Blankly I walked there a double decade after,
      When thwarts had flung their toils in front of me,
And I heard the waters wagging in a long ironic laughter
      At the lot of men, and all the vapoury
              Things that be.

Wheeling change has set me again standing where
      Once I heard the waves huzza at Lammas-tide;
But they supplicate now—like a congregation there
      Who murmur the Confession—I outside,
              Prayer denied.

Friday 21 July 2017

Study, by D. H. Lawrence

Somewhere the long mellow note of the blackbird
Quickens the unclasping hands of hazel,
Somewhere the wind-flowers fling their heads back,
Stirred by an impetuous wind. Some ways’ll
All be sweet with white and blue violet.
    (Hush now, hush. Where am I?—Biuret—)

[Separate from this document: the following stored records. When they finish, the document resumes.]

(** A drain reports exactly the dirty live slots, in increasing order. *)
Lemma take_dirty_slots_spec w :
  dirty_wf w ->
  (take_dirty_slots w).2 =
  filter (fun s => word_bit (w_dirty_words w) s = true) (List.seq 0 (w_slot_count w)).
Proof.
  intros [Hl Hf]. simpl. rewrite drain_words_spec by done. simpl.
  assert (w_slot_count w <= length (w_dirty_words w) * 64)%nat as Hle.
  { rewrite Hl. unfold dirty_word_count, div_ceil64.
    pose proof (Nat.div_mod_eq (w_slot_count w + 63) 64).
    pose proof (Nat.mod_upper_bound (w_slot_count w + 63) 64 ltac:(done)). lia. }
  replace (length (w_dirty_words w) * 64)%nat
    with (w_slot_count w + (length (w_dirty_words w) * 64 - w_slot_count w))%nat by lia.
  rewrite seq_app, list.filter_app, (filter_none _ (List.seq (0 + w_slot_count w) _)), app_nil_r.
  - apply list_filter_ext. intros s Hs%elem_of_seq. rewrite Nat.sub_0_r. naive_solver lia.
  - intros s Hs%elem_of_seq. lia.
Qed.

(** ** The traits as interfaces *)

(** [trait SlotIo]. *)
Class SlotIo (T : Type) := {
  io_slot_count : T -> nat;
  io_read_slot : T -> nat -> option SlotRead;
  io_generation : T -> Z;
  io_writer_heartbeat : T -> Z;
  io_header : T -> HeaderSnapshot
}.

(** [trait SlotIoWrite: SlotIo]. *)
Class SlotIoWrite (T : Type) `{SlotIo T} := {
  io_write_slot : T -> nat -> Z -> Z -> Z -> T * bool;
  io_take_dirty_slots : T -> T * list nat
}.

(** What the trait documentation promises: a write out of bounds is refused
    and changes nothing; every written slot is dirty until drained, and a
    drain returns exactly the dirty live slots. [io_inv] is the handle's own
    invariant and [io_dirty] its set of dirty slots. *)
Class SlotIoWriteLaws (T : Type) `{SlotIoWrite T} := {
  io_inv : T -> Prop;
  io_dirty : T -> nat -> bool;
  io_write_oob h i v r t :
    (io_slot_count h <= i)%nat -> io_write_slot h i v r t = (h, false);
  io_write_ok h i v r t :
    io_inv h -> (i < io_slot_count h)%nat ->
    let '(h', ok) := io_write_slot h i v r t in
    ok = true /\ io_inv h' /\ io_slot_count h' = io_slot_count h /\
    forall j, (j < io_slot_count h)%nat -> io_dirty h' j = io_dirty h j || (i =? j)%nat;
  io_drain h :
    io_inv h ->
    let '(h', l) := io_take_dirty_slots h in
    l = filter (fun s => io_dirty h s = true) (List.seq 0 (io_slot_count h)) /\
    io_inv h' /\ io_slot_count h' = io_slot_count h /\
    forall j, (j < io_slot_count h)%nat -> io_dirty h' j = false
}.
(** [collect::<BTreeMap<_, _>>()]: a later entry replaces an earlier one. *)
Definition from_entries (entries : list (Z * by_kind Z)) : outcome unit ChannelPointManifest :=
  from_map (foldl (fun m e => bt_insert e.1 e.2 m) [] entries).

Definition slot_for (m : ChannelPointManifest) (a : PhysicalPointAddress) : option nat :=
  match bt_get (pa_channel_id a) (mf_layouts m) with
  | Some l => layout_slot l (pa_kind a) (pa_point_id a)
  | None => None
  end.

Definition physical_point_at (m : ChannelPointManifest) (slot : nat) : option PhysicalPointAddress :=
  mjoin (mf_physical_points m !! slot).

(** [iter_physical_points]: ascending slots, padding skipped. *)
Definition iter_physical_points (m : ChannelPointManifest) : list (nat * PhysicalPointAddress) :=
  omap (fun sa => (fun a => (sa.1, a)) <$> sa.2) (imap (fun i a => (i, a)) (mf_physical_points m)).

Example manifest_sample :
  (let? m := from_entries [(7, mkByKind 3 0 1 0); (2, mkByKind 1 1 0 0)] in
   Ok (mf_slot_count m, slot_for m (mkPhysical 7 Command 0), physical_point_at m 2, mf_point_count m)) =
  Ok (7%nat, Some 6%nat, Some (mkPhysical 7 Telemetry 0), 6%nat).
Proof. reflexivity. Qed.

(** ** Shape of a layout *)

Definition counts_fit (c : by_kind Z) : Prop := forall k, fits 32 (at_kind c k).
Definition points_in (c : by_kind Z) : Z := bk_t c + bk_s c + bk_c c + bk_a c.

(** An upper bound of the slots a list of channels needs, padding included. *)
Definition slots_needed (counts : list (Z * by_kind Z)) : Z :=
  foldr (fun kc n => points_in kc.2 + 2 + n) 0 counts.

(** A count map the process can hold: distinct channels, [u32] counts and
    fewer slots than [usize] counts. *)
Definition counts_ok (counts : list (Z * by_kind Z)) : Prop :=
  NoDup (counts.*1) /\ Forall (fun kc => counts_fit kc.2) counts /\ slots_needed counts < u64_max.

Definition address_fits (a : PhysicalPointAddress) : Prop :=
  fits 32 (pa_channel_id a) /\ fits 32 (pa_point_id a).

Lemma land_not_one x : fits 64 x -> Z.land x (bit_not 64 1) = 2 * (x / 2).
Proof.
  intros Hx. replace (2 * (x / 2)) with (Z.shiftl (Z.shiftr x 1) 1)
    by (rewrite Z.shiftl_mul_pow2, Z.shiftr_div_pow2 by lia; change (2 ^ 1) with 2; lia).
  apply Z.bits_inj'. intros i Hi. rewrite Z.land_spec.
  destruct (Z.eqb_spec i 0) as [->|].
  - rewrite testbit_bit_not, Z.shiftl_spec_low by lia. apply andb_false_r.
  - rewrite Z.shiftl_spec, Z.shiftr_spec by lia. replace (i - 1 + 1) with i by lia.
    destruct (Z.ltb_spec i 64).
    + rewrite testbit_bit_not by lia. change 1 with (2 ^ 0). rewrite Z.pow2_bits_false by lia. apply andb_true_r.
    + by rewrite (fits_testbit 64 x) by (lia || done).
Qed.

Lemma align_spec n : Z.of_nat n < u64_max -> align_to_cache_line n = (n + n mod 2)%nat.
Proof.
  intros Hn. unfold align_to_cache_line, u64_max in *.
  assert (fits 64 (Z.of_nat n + 1)) by (unfold fits; lia).
  rewrite wrap_small, land_not_one by done. lia.
Qed.

(** [l] occupies [lo, hi): telemetry and status from an even base, then
    commands and actions, from an even slot [mid] if there are any. *)
Definition occupies (lo hi : nat) (c : by_kind Z) (l : ChannelPointLayout) : Prop :=
  exists mid, lay_type_counts l = c /\ counts_fit c /\
    (lo <= lay_base_slot l)%nat /\ (lay_base_slot l mod 2 = 0)%nat /\
    lay_type_offsets l = mkByKind 0%nat (Z.to_nat (bk_t c)) (mid - lay_base_slot l)%nat
                           (mid - lay_base_slot l + Z.to_nat (bk_c c))%nat /\
    (lay_base_slot l + Z.to_nat (bk_t c) + Z.to_nat (bk_s c) <= mid)%nat /\
    (0 < bk_c c + bk_a c -> (mid mod 2 = 0)%nat) /\
    hi = (mid + Z.to_nat (bk_c c) + Z.to_nat (bk_a c))%nat.
Lemma retry_sleep_line n L t :
  etriple (line n L t) (retry_sleep env) (fun _ => line n L t) (fun _ => line n L t).
Proof.
  intros w Hw. unfold retry_sleep, sleep, st_bind, st_get, st_lift.
  pose proof (line_advance n L t RETRY_DELAY _ (line_disturb n L t w Hw)) as H.
  apply (line_le _ _ _ t) in H; [|destruct (disturb_rest true w) as (-> & _); destruct Hw as (_ & _ & _ & ?); lia].
  by destruct (sleep_cancelled env _).
Qed.

Lemma wrote_cons n n' L a tr b w :
  wrote n' (L ++ [a]) tr b w -> nt_producer_id n' = nt_producer_id n -> nt_next_sequence n' = nt_next_sequence n ->
  wrote n L (a :: tr) b w.
Proof.
  intros (n2 & t2 & Hl & Hp & Hs & Hw) Hp' Hs'. rewrite <- app_assoc in Hl, Hw. simpl in Hl, Hw.
  exists n2, t2. split_and!; [done|congruence|congruence|done].
Qed.

Lemma wrote_none n n' L t b w :
  line n' L t w -> nt_producer_id n' = nt_producer_id n -> nt_next_sequence n' = nt_next_sequence n ->
  W L (nt_stream n') t -> wrote n L [] b w.
Proof.
  intros Hl Hp Hs Hw. exists n', t. rewrite app_nil_r. split_and!; [done..|]. destruct b; [by eapply wl_drop|done].
Qed.

(** The writes on a connection at hand: whole, cut short and given up, or
    cancelled. *)
Lemma failed_write_spec left c frame n L t k j e :
  length frame = FRAME_SIZE -> nt_stream n = Some k -> cancelled e = false ->
  (forall n L t, etriple (fun w => line n L t w /\ W L (nt_stream n) t) (send_attempts env left c frame)
    (fun _ w => exists tr k, Forall (attempt frame) tr /\ (length tr < left)%nat /\ wrote n L (tr ++ [Framed k frame]) false w)
    (fun e w => exists tr, Forall (attempt frame) tr /\ (length tr <= left)%nat /\ wrote n L tr (cancelled e) w)) ->
  etriple (fun w => line n L t w /\ W L (nt_stream n) t)
    (let! _ := record (Framed k (take (Nat.min j (length frame - 1)) frame)) in
     match left with
     | O => let! _ := disconnect_now false in st_fail e
     | S _ => let! _ := disconnect_now true in let! _ := retry_sleep env in send_attempts env left c frame
     end)
    (fun _ w => exists tr k, Forall (attempt frame) tr /\ (length tr < S left)%nat /\ wrote n L (tr ++ [Framed k frame]) false w)
    (fun e w => exists tr, Forall (attempt frame) tr /\ (length tr <= S left)%nat /\ wrote n L tr (cancelled e) w).
Proof.
  intros Hlen Hk He IH. set (a := Framed k _).
  assert (attempt frame a) as Ha by (exists k, (Nat.min j (length frame - 1)); split; [done|unfold FRAME_SIZE in Hlen; lia]).
  apply etriple_pure. intros Hw. rewrite Hk in Hw.
  assert (W (L ++ [a]) None t) as Hw'.
  { apply (wl_write false); [done|]. rewrite length_take. unfold FRAME_SIZE in *. lia. }
  assert (forall b now e w, line (disconnect b now n) (L ++ [a]) t w -> wrote n L [a] e w) as Hone.
  { intros b now e0 w Hl. apply (wrote_cons n (disconnect b now n)); [|done..]. by apply (wrote_none _ (disconnect b now n) _ t). }
  eapply etriple_bind; [eapply etriple_conseq; [apply (record_line a n L t)|done|intros ? ? H; exact H|done]|intros []; cbv beta].
  destruct left as [|left'].
  - eapply etriple_bind; [eapply etriple_conseq; [apply (disconnect_line false n (L ++ [a]) t)|done|intros ? ? H; exact H|done]|intros []; cbv beta].
    apply etriple_fail. intros w [now Hl]. exists [a]. split_and!; [by constructor|simpl; lia|by apply (Hone false now)].
  - eapply etriple_bind; [eapply etriple_conseq; [apply (disconnect_line true n (L ++ [a]) t)|done|intros ? ? H; exact H|done]|intros []; cbv beta].
    apply etriple_exists. intros now.
    eapply etriple_bind; [eapply etriple_conseq; [apply (retry_sleep_line (disconnect true now n) (L ++ [a]) t)|done|intros ? ? H; exact H|]|intros []; cbv beta].
    { intros e0 w Hl. exists [a]. split_and!; [by constructor|simpl; lia|by apply (Hone true now)]. }
    eapply etriple_conseq; [apply (IH (disconnect true now n) (L ++ [a]) t)|by split| |].
    + intros _ w (tr & k' & Htr & Hl & Hwr). exists (a :: tr), k'. split_and!; [by constructor|simpl; lia|].
      by apply (wrote_cons n _ L a (tr ++ [Framed k' frame])) in Hwr.
    + intros e0 w (tr & Htr & Hl & Hwr). exists (a :: tr). split_and!; [by constructor|simpl; lia|by eapply wrote_cons].
Qed.
Lemma listen_inv p lo events fs l :
  0 <= lo -> lo + 2 ^ 63 <= 2 ^ 64 -> (forall f now, arrived events f now -> same_producer p lo f) -> dedup_inv p lo fs l ->
  exists fs', dedup_inv p lo (fs ++ fs') (listen l events) /\
    Forall (fun f => exists now, arrived events f now /\ admissible f now) fs'.
Proof.
  intros Hlo Hhi. revert fs l. induction events as [|e events IH]; intros fs l Ha Hinv.
  { exists []. rewrite app_nil_r. by split; [|constructor]. }
  assert (forall f now, arrived events f now -> arrived (e :: events) f now) as Hmore.
  { intros f now (b & an & Hin & ->). exists b, an. by split; [right|]. }
  assert (exists fs1, dedup_inv p lo (fs ++ fs1) (listener_step l e) /\
    Forall (fun f => exists now, arrived (e :: events) f now /\ admissible f now) fs1) as (fs1 & Hinv1 & Hf1).
  { destruct e as [bytes now answer|id|id].
    - assert (arrived (Notified bytes now answer :: events) (frame_from_bytes bytes) now) as Har by (exists bytes, answer; by split; [left|]).
      destruct (handle_inv p lo fs (frame_from_bytes bytes) now answer l Hlo Hhi (Ha _ _ Har) Hinv) as (fs' & [->|[-> Hadm]] & Hinv').
      + exists []. rewrite app_nil_r. by split; [|constructor].
      + exists [frame_from_bytes bytes]. split; [done|]. constructor; [by exists now|constructor].
    - exists []. rewrite app_nil_r. by split; [|constructor].
    - exists []. rewrite app_nil_r. by split; [|constructor]. }
  destruct (IH (fs ++ fs1) (listener_step l e)) as (fs2 & Hinv2 & Hf2); [intros f now Hf; by eapply Ha, Hmore|done|].
  exists (fs1 ++ fs2). rewrite app_assoc. split; [done|]. apply Forall_app. split; [done|].
  apply (Forall_weaken _ Hf2). intros f (now & ? & ?). exists now. eauto.
Qed.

On the green wood’s edge a shy girl hovers
From out of the hazel-screen on to the grass,
Where wheeling and screaming the petulant plovers
Wave frighted. Who comes? A labourer, alas!
Oh the sunset swims in her eyes’ swift pool.
    (Work, work, you fool—!)

Somewhere the lamp hanging low from the ceiling
Lights the soft hair of a girl as she reads,
And the red firelight steadily wheeling
Weaves the hard hands of my friend in sleep.
And the white dog snuffs the warmth, appealing
For the man to heed lest the girl shall weep.

(Tears and dreams for them; for me
Bitter science—the exams. are near.
I wish I bore it more patiently.
I wish you did not wait, my dear,
For me to come: since work I must:
Though it
s all the same when we are dead.—
I wish I was only a bust,
      All head.)

In the Desert, by Stephen Crane

In the desert
I saw a creature, naked, bestial,
Who, squatting upon the ground,
Held his heart in his hands,
And ate of it.
I said, “Is it good, friend?”
“It is bitter—bitter,” he answered;

“But I like it
“Because it is bitter,
“And because it is my heart.”

Sonnet V, by Elizabeth Barrett Browning

I lift my heavy heart up solemnly,
As once Electra her sepulchral urn,
And, looking in thine eyes, I overturn
The ashes at thy feet. Behold and see
What a great heap of grief lay hid in me,
And how the red wild sparkles dimly burn
Through the ashen greyness. If thy foot in scorn
Could tread them out to darkness utterly,
It might be well perhaps. But if instead
Thou wait beside me for the wind to blow
The grey dust up….—those laurels on thine head
O my belovèd, will not shield thee so.
That none of all the fires shall scorch and shred
The hair beneath. Stand further off then! go.